A board that understands the landscape it’s operating in makes better decisions. But between regular meetings, committee work, and the day-to-day demands of trusteeship, it’s rare for a board to carve out dedicated time to step back, think broadly, and engage with the institution’s direction in a meaningful way.

A well-designed retreat changes that. It creates the conditions for the kind of conversation that doesn’t happen in a standard meeting — and the kind of alignment that makes everything else run better.

How It Works

We design each retreat around your institution’s specific moment. Before we build an agenda, we talk with you and your Chair about where your board is, what’s on their minds, and what would be most valuable for them to wrestle with together. From there, we develop a program — typically a half-day or full day — that balances presentation, discussion, and reflection.

A retreat might include:

  • A presentation on the state of higher education and what national trends mean for your institution specifically
  • A facilitated conversation around a strategic question your board is ready to dig into
  • An analysis of a case study drawn from comparable institutions

Often, it’s a combination. We bring the content, the facilitation, and the structure — while you bring the people.

What You Receive

  • A fully designed retreat agenda built around your goals
  • Pre-retreat preparation materials and framing documents for participants
  • Expert facilitation from consultants with deep higher education experience
  • A summary of key themes and takeaways following the session
  • Whether in-person or remote, full design and delivery from start to finish

What Makes Our Retreats Different

Our consultants aren’t outside observers of higher education governance — they’re former presidents, CFOs, and board members themselves. They’ve sat in those chairs. They speak the language of a board not because they’ve studied it, but because they’ve lived it.
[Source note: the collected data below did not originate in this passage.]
(** * On-demand NAT gateway lifecycle: a shallow embedding of RequestGateway.py

    The handlers of [RequestGateway.py] are embedded as functions in a state
    and exception monad over an explicit model of the cloud provider.  The
    Python library functions the handlers call ([str] on a [datetime],
    [dateutil.parser.isoparse], [datetime] subtraction, [random.choice],
    [os.environ], the [jmespath] projections) are embedded next to them. *)

From Stdlib Require Import ZArith NArith Lia ZifyBool Ascii String List.
From stdpp Require Import gmap strings list stringmap.

Open Scope Z_scope.

(** ** Python exceptions and results *)

(** The exceptions the handlers can observe.  [ClientError] is botocore's
    exception for an error response of the provider: it carries the error
    code, the error message and the name of the operation. *)
Inductive exn : Type :=
  | ClientError (code message operation : string)
  | ParamValidationError (report : string)
  | WaiterError (reason : string)
  | KeyError (key : string)
  | IndexError (message : string)
  | TypeError (message : string)
  | ValueError (message : string)
  | OverflowError (message : string)
  | OtherError (name message : string).

(** [type(e).__name__] *)
Definition exn_name (e : exn) : string :=
  match e with
  | ClientError _ _ _ => "ClientError"
  | ParamValidationError _ => "ParamValidationError"
  | WaiterError _ => "WaiterError"
  | KeyError _ => "KeyError"
  | IndexError _ => "IndexError"
  | TypeError _ => "TypeError"
  | ValueError _ => "ValueError"
  | OverflowError _ => "OverflowError"
  | OtherError n _ => n
  end.

(** ['%s' % e] *)
Definition str_exn (e : exn) : string :=
  match e with
  | ClientError code message operation =>
      "An error occurred (" +:+ code +:+ ") when calling the " +:+ operation
        +:+ " operation: " +:+ message
  | ParamValidationError report => "Parameter validation failed: " +:+ report
  | WaiterError reason => reason
  | KeyError key => "'" +:+ key +:+ "'"
  | IndexError message => message
  | TypeError message => message
  | ValueError message => message
  | OverflowError message => message
  | OtherError _ message => message
  end.

Inductive result (A : Type) : Type :=
  | Ok (a : A)
  | Err (e : exn).
Arguments Ok {A} a.
Arguments Err {A} e.

Definition is_Err {A} (r : result A) : Prop :=
  match r with Ok _ => False | Err _ => True end.

Definition result_bind {A B} (r : result A) (k : A -> result B) : result B :=
  match r with
  | Ok a => k a
  | Err e => Err e
  end.

(** ** [datetime] and [timedelta] *)

Module PyDatetime.

(** A [timedelta] is represented by its total number of microseconds; the
    normalised (days, seconds, microseconds) triple of Python is ordered as
    this number is. *)
Definition timedelta : Type := Z.
Lemma ends_ok_process_node node : preserves ends_ok (process_node node).
Proof.
  unfold process_node.
  destruct (truthy node); [| apply preserves_ret].
  destruct node as [| | | | | | d]; try apply preserves_raise.
  destruct (dict_find "id" d) as [ident |]; [| apply preserves_ret].
  assert (Hstore : preserves ends_ok (store_node ident (VDict d))).
  { unfold store_node. destruct (hashable ident); [| apply preserves_raise].
    intros [t l] H. exact H. }
  destruct ident; first [apply preserves_ret | exact Hstore].
Qed.

Lemma ends_ok_collect_rel rel : preserves ends_ok (collect_rel rel).
Proof.
  unfold collect_rel.
  destruct (truthy rel); [| apply preserves_ret].
  destruct rel as [| | | | | | d]; try apply preserves_raise.
  destruct (dict_find "source" d) as [source |] eqn:Hs; [| apply preserves_ret].
  destruct (dict_find "target" d) as [target |] eqn:Ht;
    [| destruct source; apply preserves_ret].
  assert (Happ : is_none source = false -> is_none target = false ->
                 preserves ends_ok (append_rel (VDict d))).
  { intros Hns Hnt [t l] H. unfold ends_ok, append_rel in *. simpl in *.
    apply Forall_app. split; [exact H |].
    constructor; [| constructor].
    unfold has_ends. simpl. rewrite Hs, Ht, Hns, Hnt. reflexivity. }
  destruct source; try apply preserves_ret;
    destruct target; try apply preserves_ret; apply Happ; reflexivity.
Qed.

Lemma nodes_ok_collect_rel rel : preserves nodes_ok (collect_rel rel).
Proof.
  unfold collect_rel.
  destruct (truthy rel); [| apply preserves_ret].
  destruct rel as [| | | | | | d]; try apply preserves_raise.
  destruct (dict_find "source" d) as [source |]; [| apply preserves_ret].
  destruct (dict_find "target" d) as [target |];
    [| destruct source; apply preserves_ret].
  assert (Happ : preserves nodes_ok (append_rel (VDict d))).
  { intros [t l] H. exact H. }
  destruct source; try apply preserves_ret;
    destruct target; try apply preserves_ret; exact Happ.
Qed.

Lemma emits_collect_rel (P : event -> Prop) rel :
  emits trace_of_X P (collect_rel rel).
Proof. unfold collect_rel. emits_crush. Qed.

(** X4.  When [get_graph_data] returns, it has sent one query and nothing
    else, the nodes it returns have identifiers other than [None], no two
    of them equal, and every relationship it returns has a source and a
    target other than [None]. *)
Theorem get_graph_data_returns
    (limit : Z) (t t' : trace) (g : graph_data) :
  get_graph_data limit t = (inr g, t') ->
  t' = EvQuery (graph_data_query limit) [] :: t
  /\ ids_distinct (nodes g) = true
  /\ forallb has_ends (relationships g) = true.
Proof.
  unfold get_graph_data. rewrite bind_eq. unfold execute_query.
  destruct (session_run W t (graph_data_query limit) []) as [e | rows];
    [discriminate |].
  destruct rows as [| first rest].
  { intros H. inversion H. subst. repeat split. }
  destruct (truthy (VDict first)).
  2: { intros H. inversion H. subst. repeat split. }
  set (body := found <- py_iter (dict_get "nodes" (VList []) first) ;;
               for_each process_node found ;;;
               rels <- py_iter (dict_get "relationships" (VList []) first) ;;
               for_each collect_rel rels).
  set (s0 := (EvQuery (graph_data_query limit) [] :: t,
              {| nodes_dict := []; relationships_list := [] |})).
  assert (Hinv : preserves (fun l => nodes_ok l /\ ends_ok l) body).
  { unfold body.
    apply preserves_bind; [apply preserves_py_iter |]. intros found.
    apply preserves_bind.
    { apply preserves_for_each. intros n.
      apply preserves_and;
        [apply nodes_ok_process_node | apply ends_ok_process_node]. }
    intros _.
    apply preserves_bind; [apply preserves_py_iter |]. intros rels.
    apply preserves_for_each. intros r.
    apply preserves_and;
      [apply nodes_ok_collect_rel | apply ends_ok_collect_rel]. }
  assert (Hsilent : emits trace_of_X (fun _ => False) body).
  { unfold body.
    apply emits_bind; [apply emits_py_iter |]. intros found.
    apply emits_bind; [apply emits_for_each, emits_process_node |].
    intros u.
    apply emits_bind; [apply emits_py_iter |]. intros rels.
    apply emits_for_each, emits_collect_rel. }
  pose proof (Hinv s0) as Hi.
  pose proof (silent_trace trace_of_X body s0 Hsilent) as Ht.
  rewrite bind_eq. unfold with_locals. subst s0.
  destruct (body _) as [[e | u] [t1 l]]; simpl; intros H;
    [discriminate H |].
  unfold trace_of_X in Ht. simpl in Ht, Hi.
  inversion H. subst. clear H.
  destruct Hi as [[Hd He] Hends].
  { repeat split; constructor. }
  split; [reflexivity |]. split.
  - apply nodes_ok_ids_distinct; assumption.
  - simpl. apply forallb_forall. unfold ends_ok in Hends.
    rewrite Forall_forall in Hends. exact Hends.
Qed.

(** ** What a method returns *)

Lemma returns_ret {S A} (a : A) (Q : A -> Prop) : Q a -> returns (@ret S A a) Q.
Proof. intros H s b s' E. inversion E. subst. exact H. Qed.

Lemma returns_raise {S A} (e : exn) (Q : A -> Prop) : returns (@raise S A e) Q.
Proof. intros s b s' E. discriminate E. Qed.

Lemma returns_bind {S A B} (m : SE S A) (f : A -> SE S B) (Q : B -> Prop) :
  (forall a, returns (f a) Q) -> returns (bind m f) Q.
Proof.
  intros Hf s b s' E. rewrite bind_eq in E.
  destruct (m s) as [[e | a] s1]; [discriminate E |].
  eapply Hf. exact E.
Qed.

Lemma returns_keyword_context_part i r :
  returns (keyword_context_part i r) starts_with_nl.
Proof.
  unfold keyword_context_part.
  repeat (apply returns_bind; intros ?).
  apply returns_ret. eexists. reflexivity.
Qed.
That changes the dynamic in a room. Trustees engage differently when they know the person facilitating has faced the same pressures, made the same kinds of decisions, and understands what it actually means to govern an institution.

Why It Matters

Boards that only ever react to what’s in front of them struggle to govern strategically. A retreat creates space for trustees to engage with the bigger picture, discuss the pressures reshaping higher education, and reflect on their own role in helping the institution navigate what’s ahead. Done well, a retreat energizes a board — building the shared understanding that makes governance more than a formality, and trusteeship more than a title.